(Artículo escrito en abril de 2004)
El otro día, pregunté a mi madre cuál era en su opinión mi mayor defecto. Acudí a ella porque «quién mejor que una madre para dar una opinión neutralmente materna», es decir, que lo que diga no lo dirá para hacerte daño, aunque en realidad te siente peor que una patada en las pelotas si eres hombre o, siguiendo con el juego de la pelota, peor que te quedes embarazada de penalti si eres mujer. La verdad es que mi madre no tuvo que pensar mucho para darme la respuesta, más bien al contrario. Fue como si al dispararle con mi inquisitoria sentencia se le activara de inmediato el resorte de la más clara de las clarividencias y los músculos de las cuerdas vocales se le aprestaran a conformar mecánicamente los sonidos que por su boca salieron con la más hiriente naturalidad: «Eres un poco sabihondo, hijo». Yo me quedé como que no sabía muy bien que contestar, esto es, dudando entre espetarle contrariado que su apreciación aparte de impertinente era equivocada o asentir aguantando el tirón de la patada rastrera que me acababa de asestar en las pelotas de mi resabido orgullo. Finalmente, ni lo uno ni lo otro. En ese momento me vinieron a la cabeza recuerdos de la infancia y concluí que sí, que aquel niño repelente y resabido de hacía años se había guardado muy bien de reservarse un papel importante en mi personalidad. Mi madre luego intentó arreglarlo —ignoro si porque percibió algún gesto de iracundia contenida en mi rostro o porque, en efecto, sintió que lo que había dicho no se ajustaba a la realidad. «Bueno, no es que seas sabihondo, sino que dices las cosas así… —y mientras decía esto, apuntaba con los dedos índices a uno y otro lado—, esto se hace así, esto se hace asá… vamos, que eres un dictador». El remedio fue, quizás, peor que la enfermedad. No sé que es peor, si que te llamen sabihondo o dictador. Dicho aquello, mi madre salió por la puerta hacia la calle para hacer algún recado y con la satisfacción del deber cumplido.

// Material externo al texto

(** Under no collision the entries of a key are the servers of its role. *)
Lemma entries_serving_one sn s p r st dc roles :
  Forall (λ rs, GetServiceKey sn (sv_Protocol s) rs.1 rs.2 (sv_Dc s)
                  = GetServiceKey sn p r st dc →
                (sv_Protocol s, rs.1, rs.2, sv_Dc s) = (p, r, st, dc)) roles →
  assoc_values (GetServiceKey sn p r st dc)
    ((λ rs, (GetServiceKey sn (sv_Protocol s) rs.1 rs.2 (sv_Dc s), s)) <$> roles) =
  if decide (sv_Protocol s = p ∧ sv_Dc s = dc)
  then (λ _, s) <$> filter (λ rs, rs = (r, st)) roles else [].
Proof.
  induction 1 as [|[r' st'] roles Hr Hroles IH]; [by case_decide|].
  change ((λ rs, ?f rs) <$> (r', st') :: roles) with (f (r', st') :: (f <$> roles)).
  rewrite fmap_cons, assoc_values_cons, IH, filter_cons. cbn [fst snd] in *.
  destruct (decide (sv_Protocol s = p ∧ sv_Dc s = dc)) as [[Ep Ed]|Hn].
  - destruct (decide ((r', st') = (r, st))) as [[= -> ->]|Hne].
    + rewrite Ep, Ed, decide_True by done. done.
    + rewrite decide_False; [done|]. intros E. apply Hne. specialize (Hr E). by simplify_eq.
  - rewrite decide_False; [done|]. intros E. apply Hn. specialize (Hr E). by simplify_eq.
Qed.

Lemma entries_serving sn roles l p r st dc :
  (∀ s rs, rs ∈ roles s → rs ∈ shard_roles s ++ partition_roles s) →
  no_collision sn l (p, r, st, dc) →
  assoc_values (GetServiceKey sn p r st dc) (entries sn roles l) = serving roles p r st dc l.
Proof.
  intros Hsub. unfold no_collision, registrations.
  induction l as [|s l IH]; intros Hnc; [done|].
  rewrite bind_cons in Hnc. apply Forall_app in Hnc as [H1 H2].
  rewrite entries_cons, assoc_values_app, IH by done. cbn [serving]. f_equal.
  unfold entries. cbn [mbind list_bind]. rewrite app_nil_r.
  apply entries_serving_one, Forall_forall. intros rs Hrs.
  rewrite Forall_forall in H1. apply (H1 (sv_Protocol s, rs.1, rs.2, sv_Dc s)).
  apply list_elem_of_fmap. eauto.
Qed.

(** C10: what a lookup finds after an update.  With no hash collision, looking
    up a protocol, shard, role and data centre in the table after
    [UpdateServers] gives exactly the picked servers that serve it; failing
    those, exactly the edge nodes that hold it as a partition; and failing
    both, what was there before, unless the previous update had registered
    the key as a partition, in which case nothing.  An update with no servers
    changes nothing. *)
Theorem UpdateServers_SelectServers `{MapOrder} now sn l rd p r st dc :
  let picked := normalise <$> UpdateServers_picked now rd sn l in
  let rd' := UpdateServers now sn l rd in
  no_collision sn picked (p, r, st, dc) →
  if decide (l = []) then rd' = rd
  else
  SelectServers rd' sn p r st dc =
    match serving shard_roles p r st dc picked with
    | [] =>
        match serving partition_roles p r st dc picked with
        | [] => if decide (GetServiceKey sn p r st dc ∈ old_partition_keys rd sn)
                then None else SelectServers rd sn p r st dc
        | edge => Some edge
        end
    | found => Some found
    end.
Proof.
  intros picked rd' Hnc. case_decide as Hl; [by subst l|].
  unfold SelectServers at 1, rd'. rewrite UpdateServers_services by done. fold picked.
  rewrite (entries_serving sn shard_roles), (entries_serving sn partition_roles); try done.
  - intros. apply elem_of_app. by right.
  - intros. apply elem_of_app. by left.
Qed.

Lemma UpdateServers_writes_eq `{MapOrder} now sn l rd :
  l ≠ [] →
  let picked := normalise <$> UpdateServers_picked now rd sn l in
  UpdateServers_writes now rd sn l =
    [write_clean sn; write_make sn]
      ++ (write_partition sn <$> map_range (map_append_all ∅ (entries sn partition_roles picked)))
      ++ (write_shard <$> map_range (map_append_all ∅ (entries sn shard_roles picked))).
Proof.
  intros Hl picked. unfold UpdateServers_writes.
  destruct (Nat.eqb_spec (length l) 0) as [E|_]; [by apply nil_length_inv in E|].
  by rewrite UpdateServers_collect.
Qed.

(** Every write keeps a key that is no partition at its old or new value. *)
Lemma UpdateServers_writes_keep `{MapOrder} now sn l rd k :
  l ≠ [] →
  assoc_values k (entries sn partition_roles
    (normalise <$> UpdateServers_picked now rd sn l)) = [] →
  Forall (λ w, ∀ rd',
    k ∉ old_partition_keys rd' sn ∧
    (services rd' !! k = services rd !! k ∨
     services rd' !! k = services (UpdateServers now sn l rd) !! k) →
    k ∉ old_partition_keys (w rd') sn ∧
    (services (w rd') !! k = services rd !! k ∨
     services (w rd') !! k = services (UpdateServers now sn l rd) !! k))
    (UpdateServers_writes now rd sn l).
Proof.
  intros Hl Hp. rewrite UpdateServers_services by done.
  rewrite UpdateServers_writes_eq by done. cbn [app]. rewrite Hp.
  set (picked := normalise <$> _) in *.
  apply Forall_cons; split; [|apply Forall_cons; split; [|apply Forall_app; split]].
  - intros rd' [Hk Hv]. rewrite write_clean_services, decide_False by done. split; [|done].
    unfold write_clean, old_partition_keys in *.
    destruct (lastPartitionKeys rd' !! sn) eqn:E; [|by rewrite E].
    cbn. rewrite lookup_insert_eq. apply not_elem_of_nil.
  - intros rd' [Hk Hv]. rewrite write_make_services. split; [|done].
    unfold write_make, old_partition_keys in *.
    destruct (lastPartitionKeys rd' !! sn) eqn:E; [by rewrite E|].
    cbn. rewrite lookup_insert_eq. apply not_elem_of_nil.
  - apply Forall_fmap, Forall_forall. intros [k' vs] Hin%elem_of_map_range rd' [Hk Hv].
    assert (k' ≠ k) as Hne.
    { intros ->. rewrite lookup_map_append_all_empty, Hp in Hin. done. }
    cbn. rewrite lookup_insert_ne by done. split; [|done].
    unfold old_partition_keys in *. cbn. rewrite lookup_map_append, decide_True by done.
    cbn. by intros [|<-%list_elem_of_singleton]%elem_of_app.
  - apply Forall_fmap, Forall_forall. intros [k' vs] Hin%elem_of_map_range rd' [Hk Hv].
    split; [done|]. cbn. destruct (decide (k' = k)) as [->|Hne].
    + right. rewrite lookup_insert_eq. rewrite lookup_map_append_all_empty in Hin.
      by destruct (assoc_values k (entries sn shard_roles picked)).
    + by rewrite lookup_insert_ne.
Qed.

Sabihondo o dictador. Después de reflexionar algunos segundos —estoy tan acostumbrado a reflexionar que he adquirido gran destreza y velocidad en la elaboración de mis conclusiones— me di cuenta de que, realmente, la valoración de esos dos calificativos maternales no debía hacerse en términos de bueno o malo sino de contenido epistémico: sabihondo, que alardea de sabio; dictador, que actúa de modo autoritario o tiránico, persona cuyos dictados se siguen sumisamente. Pues ni lo uno ni lo otro se ajusta en rigor a mi persona. En primer lugar, no alardeo de sabio, aunque sí que es cierto que alardeo de algunos conocimientos, sobre todo lingüísticos, que para eso los tengo. Hay gente que prefiere alardear de coche, casa, dinero, novia o novio… Yo, a falta de coche, casa, dinero y novia, alardeo humildemente de lo único que me pertenece realmente: mi pensamiento. En segundo lugar, tampoco soy persona que dicte y a quien los demás sigan sumisamente. Quizás sea que hay ciertas cosas que hago mejor que otros y, en lugar de perder el tiempo explicando inútilmente algo que esas ingenuas mentes jamás entenderían, prefiero decir esto se hace así y ¡Santas Pascuas! El consenso está muy bien cuando las personas tienen precisamente eso, senso. Es más, yo lo defiendo, pero no dejo de reconocer que, en ocasiones, las propiedades analgésicas del consenso se vuelven un tanto cefalálgicas. El dolor de cabeza que puede llegar a producir el sentido común, ese consenso, es tan molesto que a veces a uno no le queda más remedio que administrarse las píldoras de la sabihondez y de la dictadura, no tanto como analgésicos del dolor propio sino como agentes provocadores de dolor en los demás, por ver si ellos se administran la píldora de la sabiduría y de la democracia en igual proporción. No, si ya lo decía mi madre: ¡Repelente niño Vicente!